Celebrate Me: Now what? Action, that’s what!

Joanne Bosanquet, FoNS Chief Executive

I hope we all agree now that health is a human right; care should be a human right and dignity and respect are absolutely a human right.

We have multiple international agreements and frameworks supporting all this such as the International Covenant on Economic, Social and Cultural Rights, the Universal Declaration of Human Rights and the Convention on the Rights of Persons with Disabilities.

The International Council of Nurses supports this and every year, in preparation for International Nurse’s Day and the World Health Assembly, they prepare a suite of resources and supporting documents to gear us up to go out there are do what we do best: advocate for our communities and ensure ‘no one is left behind’. For instance, 2018’s theme was ‘Nurses, a Voice To Lead- Health is a Human right’.

So why are we still here? Why are we still fighting to be heard, fighting for the rights of undervalued and devalued members of society? We shouldn’t need to fight. We should to be in a position to advocate for and ensure that everyone gets a fair crack at the whip.

Even more profound for me, 30 years into my nursing journey, is that certain members of our community and society such as those with a learning disability are left behind in the first place. It’s the too difficult to do box again. It’s just not high enough up the priority list because it’s perceived as complicated. Well, it’s not. It just needs coordination, collaboration and proper co-production. Oh, and someone needs to loosen the power belt a bit.

Whose decision is it anyway that some of us are of less value than others? I could go so far as to ask why nursing is less valuable than other professions and therefore doesn’t get a seat around the decision making tables? If we were as valued, we wouldn’t have needed Lord Nigel Crisp and the UK All Party Parliamentary Group on Global Health to advocate for us 4 years ago when they commissioned the Triple Impact report which then morphed into the global 3 years Nursing Now campaign?

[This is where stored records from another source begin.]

(** X11: the keys of a returned dictionary are exactly success, error,
    domain and record_type for a failure, and exactly success, domain,
    record_type, records and count for a success. *)
Theorem dns_lookup_key_sets (domain record_type : string) (st : state W) :
  exists r,
    fst (dns_lookup lib domain record_type st) = inr r
    /\ ((r !! "success" = Some (VBool false)
         /\ dom r = list_to_set ["success"; "error"; "domain"; "record_type"])
        \/ (r !! "success" = Some (VBool true)
            /\ dom r = list_to_set ["success"; "domain"; "record_type";
                                    "records"; "count"])).
Proof.
  assert (forall error d,
             dom (failure error d record_type)
             = list_to_set ["success"; "error"; "domain"; "record_type"])
    as Hfail.
  { intros. unfold failure, py_dict. simpl.
    rewrite !dom_insert_L, dom_empty_L. set_solver. }
  assert (forall d records,
             dom (success d record_type records)
             = list_to_set ["success"; "domain"; "record_type";
                            "records"; "count"]) as Hsucc.
  { intros. unfold success, py_dict. simpl.
    rewrite !dom_insert_L, dom_empty_L. set_solver. }
  destruct (dns_lookup_cases lib domain record_type (backend st))
    as (r & w & cs & Hrun & Hcases).
  exists r. rewrite (Hrun st eq_refl). split; [reflexivity|].
  destruct Hcases
    as [(_ & -> & _)|[(_ & _ & -> & _)|(_ & q & _ & _ & Hout)]].
  - left. rewrite failure_success, Hfail. auto.
  - left. rewrite failure_success, Hfail. auto.
  - destruct Hout
      as [(e & _ & ->)|[(a & rs & _ & _ & ->)|(a & rd & e & _ & _ & _ & ->)]].
    + left. rewrite failure_success, Hfail. auto.
    + right. rewrite success_success, Hsucc. auto.
    + left. rewrite failure_success, Hfail. auto.
Qed.

End LookupExtras.

Lemma dns_lookup_ptr_not_address_witness :
  dns_lookup Fixture.lib "example.com" "ptr" Fixture.start
  = (inr (failure "Invalid IP address for PTR lookup" "example.com" "ptr"),
     {| backend := Fixture.example_zone;
        calls := [FromAddress "example.com"] |}).
Proof.
  apply (dns_lookup_ptr_not_address Fixture.lib "example.com" "ptr"
           Fixture.start
           {| exc_type := DNSException;
              exc_str := "Text input is malformed." |});
    reflexivity.
Defined.

Lemma dns_lookup_soa_records_witness :
  fst (dns_lookup Fixture.lib "example.com" "soa" Zones.start)
  = inr (success "example.com" "soa"
           [RDict (py_dict [("mname", AStr "ns.example.com.");
                            ("rname", AStr "admin.example.com.");
                            ("serial", AInt 2024010101);
                            ("refresh", AInt 7200);
                            ("retry", AInt 3600);
                            ("expire", AInt 1209600);
                            ("minimum", AInt 300)])]).
Proof.
  destruct (dns_lookup_soa_records Fixture.lib "example.com" "soa"
              Zones.start [Zones.soa_answer] Zones.zone)
    as (records & Heq & Hshape).
  - reflexivity.
  - reflexivity.
  - reflexivity.
  - constructor; [|constructor]. repeat eexists.
  - rewrite Heq. inversion Hshape as [|? rec ? ? Hrec Hnil]; subst.
    inversion Hnil; subst.
    destruct Hrec as (m & r & s & rf & rt & ex & mi & Hf & ->).
    injection Hf as <- <- <- <- <- <- <-. reflexivity.
Defined.

Lemma dns_lookup_plain_records_witness :
  fst (dns_lookup Fixture.lib "example.com" "A" Zones.start)
  = inr (success "example.com" "A"
           [RStr "93.184.216.34"; RStr "93.184.216.35"]).
Proof.
  apply (dns_lookup_plain_records Fixture.lib "example.com" "A" Zones.start
           [Zones.a_answer "93.184.216.34"; Zones.a_answer "93.184.216.35"]
           Zones.zone);
    try reflexivity; vm_compute; discriminate.
Defined.

Lemma dns_lookup_no_partial_result_witness :
  fst (dns_lookup Fixture.lib "example.com" "MX" Zones.start)
  = inr (failure
           "Unexpected error: 'A' object has no attribute 'preference'"
           "example.com" "MX").
Proof.
  apply (dns_lookup_no_partial_result Fixture.lib "example.com" "MX"
           "example.com" Zones.start [Fixture.mx_answer]
           (Zones.a_answer "93.184.216.34") []
           [RDict (py_dict [("preference", AInt 10);
                            ("exchange", AStr "mail.example.com")])]
           {| exc_type := AttributeError;
              exc_str := "'A' object has no attribute 'preference'" |}
           Zones.zone).
  - reflexivity.
  - reflexivity.
  - reflexivity.
  - constructor; [reflexivity|constructor].
  - reflexivity.
Defined.

(** ** The command line *)

Section CliRuns.

Import Cli.

Context {W C : Type} (lib : library W) (P : presenter C).

(** *** How runs compose *)

Lemma returns_ret {A} (a : A) (s : cli_state W C) :
  returns (cret a) s a (net s) [].
Proof. exists (screen s). unfold cret. rewrite app_nil_r. destruct s; auto. Qed.

Lemma returns_clift {A} (r : result A) (a : A) (s : cli_state W C) :
  r = inr a -> returns (clift r) s a (net s) [].
Proof.
  intros ->. exists (screen s). unfold clift. rewrite app_nil_r.
  destruct s; auto.
Qed.

Lemma returns_show (o : op) (s : cli_state W C) :
  never_raises P -> returns (show P o) s tt (net s) [o].
Proof.
  intros Hp. unfold returns, show. specialize (Hp (screen s) o).
  destruct (present P (screen s) o) as [r c]. simpl in Hp. subst r.
  exists c. reflexivity.
Qed.

Lemma returns_bind {A B} (m : CM W C A) (k : A -> CM W C B) s a st os b st'
    os' :
  returns m s a st os ->
  (forall s1, net s1 = st -> shown s1 = shown s ++ os ->
              returns (k a) s1 b st' os') ->
  returns (cbind m k) s b st' (os ++ os').
Proof.
  intros (c & Hm) Hk. unfold returns, cbind. rewrite Hm.
  destruct (Hk {| net := st; screen := c; shown := shown s ++ os |}
              eq_refl eq_refl) as (c' & Hk').
  exists c'. rewrite Hk'. simpl. rewrite <- app_assoc. reflexivity.
Qed.

Lemma returns_lookup domain record_type (s : cli_state W C) r st :
  dns_lookup lib domain record_type (net s) = (inr r, st) ->
  returns (lookup lib domain record_type) s r st [].
Proof.
  intros H. unfold returns, lookup. rewrite H, app_nil_r.
  exists (screen s).
  reflexivity.
Qed.

Lemma returns_finally {A} (body : CM W C A) (cleanup : CM W C unit) s a st os
    os' :
  returns body s a st os ->
  (forall s1, net s1 = st -> shown s1 = shown s ++ os ->
              returns cleanup s1 tt st os') ->
  returns (finally body cleanup) s a st (os ++ os').
Proof.
  intros (c & Hb) Hc. unfold returns, finally. rewrite Hb.
  destruct (Hc {| net := st; screen := c; shown := shown s ++ os |}
              eq_refl eq_refl) as (c' & Hc').
  exists c'. rewrite Hc'. simpl. rewrite <- app_assoc. reflexivity.
Qed.

Lemma returns_for_each {A} (body : A -> CM W C unit) (row : A -> op) l :
  never_raises P ->
  (forall x, In x l -> body x = show P (row x)) ->
  forall s, returns (for_each l body) s tt (net s) (map row l).
Proof.
  intros Hp. induction l as [|x l IH]; intros Hbody s.
  - apply returns_ret.
  - simpl. change (row x :: map row l) with ([row x] ++ map row l).
    eapply returns_bind.
    + rewrite Hbody by (left; reflexivity). apply returns_show, Hp.
    + intros s1 <- _. apply IH. intros y Hy. apply Hbody. right. exact Hy.
Qed.

Lemma returns_for_each_rows {A} (body : A -> CM W C unit) l :
  never_raises P ->
  (forall x, In x l ->
             exists o, is_row o = true /\ forall s, body x s = show P o s) ->
  exists os,
    (forall s, returns (for_each l body) s tt (net s) os)
    /\ List.filter is_row os = os /\ length os = length l.
Proof.
  intros Hp. induction l as [|x l IH]; intros Hbody.
  - exists []. split; [intros s; apply returns_ret|auto].
  - destruct (Hbody x (or_introl eq_refl)) as (o & Ho & Hx).
    destruct (IH (fun y Hy => Hbody y (or_intror Hy)))
      as (os & Hos & Hrows & Hlen).
    exists ([o] ++ os). split; [|split].
    + intros s. simpl for_each. eapply returns_bind.
      * destruct (returns_show o s Hp) as (c & Hc). exists c.
        rewrite Hx. exact Hc.
      * intros s1 <- _. apply Hos.
    + simpl. rewrite Ho, Hrows. reflexivity.
    + simpl. rewrite Hlen. reflexivity.
Qed.

(** *** The text of a result *)

Lemma getitem_some {V} (d : gmap string V) key v :
  d !! key = Some v -> getitem d key = inr v.
Proof. unfold getitem. intros ->. reflexivity. Qed.

Lemma record_of_row record_type rdata record :
  record_of record_type rdata = inr record ->
  (upper record_type = "MX" ->
   exists preference exchange,
     index_of record "preference" = inr preference
     /\ index_of record "exchange" = inr exchange)
  /\ (upper record_type = "SOA" -> exists items, items_of record = inr items).
Proof.
  unfold record_of. intros H. split; intros Ht; rewrite Ht in H; simpl in H.
  - unfold get_preference, get_exchange in H.
    destruct (rd_fields rdata); try discriminate.
    simpl in H. injection H as <-. eexists _, _. split; reflexivity.
  - unfold get_mname, get_rname, get_serial, get_refresh, get_retry,
      get_expire, get_minimum, get_soa in H.
    destruct (rd_fields rdata); try discriminate.
    simpl in H. injection H as <-. eexists. reflexivity.
Qed.

Lemma format_text_failure error domain record_type verbose
    (s : cli_state W C) :
  never_raises P ->
  returns (format_text_output P (failure error domain record_type) verbose)
          s tt (net s) [PrintError (VStr error)].
Proof.
  intros Hp. unfold format_text_output.
  change [PrintError (VStr error)] with ([] ++ [] ++ [PrintError (VStr error)]).
  eapply returns_bind.
  { apply returns_clift, getitem_some, failure_success. }
  intros s1 <- _. simpl negb. cbv iota.
  eapply returns_bind.
  { apply returns_clift, getitem_some, failure_error. }
  intros s2 <- _. apply returns_show, Hp.
Qed.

It’s already week 2 after the launch of Celebrate Me, where over 1,000 voices were distilled into a report which demonstrated the tangible benefits of learning disability nursing and expertise and of course co-production with people ‘in the know’. People, our citizens, carers and families who celebrated the exceptional talent of a worryingly diminishing group of the nursing profession. My concern here, as a public health nurse, is whether the need, or future need is being married up with the supply?

It’s time for a concerted effort across the UK. We have to sort this out. In this day and age and in the age of super fast and available digital communications, there is nothing stopping us getting together and creating a social movement for change.

We can’t wait for anyone else to do it. We, all 680,000 nurses and midwives across the UK have to do it. We all have to embrace diversity, celebrate difference and start to feel our calling, which is to improve the health and wellbeing, advocate for our communities and of course for one another.

What can we do now? We need to get something substantial into the entire undergraduate curriculum so that every nurse, midwife, medic, AHP feels this sense of social responsibility to ‘leave no one behind’. We need to increase our LD Nursing capacity across the whole system to ensure we don’t wait until someone is sick to have access to a learning disability nurse. Prevention and promotion of health and wellbeing is everything here and we should have LD nursing expertise across the care system and in the community/primary care.

Our nursing and midwifery journals should prioritise good news stories about LD nursing and thereby attract our next generation into the profession. The Royal College of Nursing should have a dedicated professional lead for LD nursing. This would be a UK wide role.

We need to develop a leadership programme specifically for LD nurses due to their multiple levels of practice across complex systems. And we also need to continue this dialogue with the 5 Chief Nursing Officers of the UK and Ireland through the themes of Celebrate Me.

I am inviting you into this conversation. I have not remembered everything that we talked about at yesterday’s #LDNAction event at London Southbank University but it’s a start.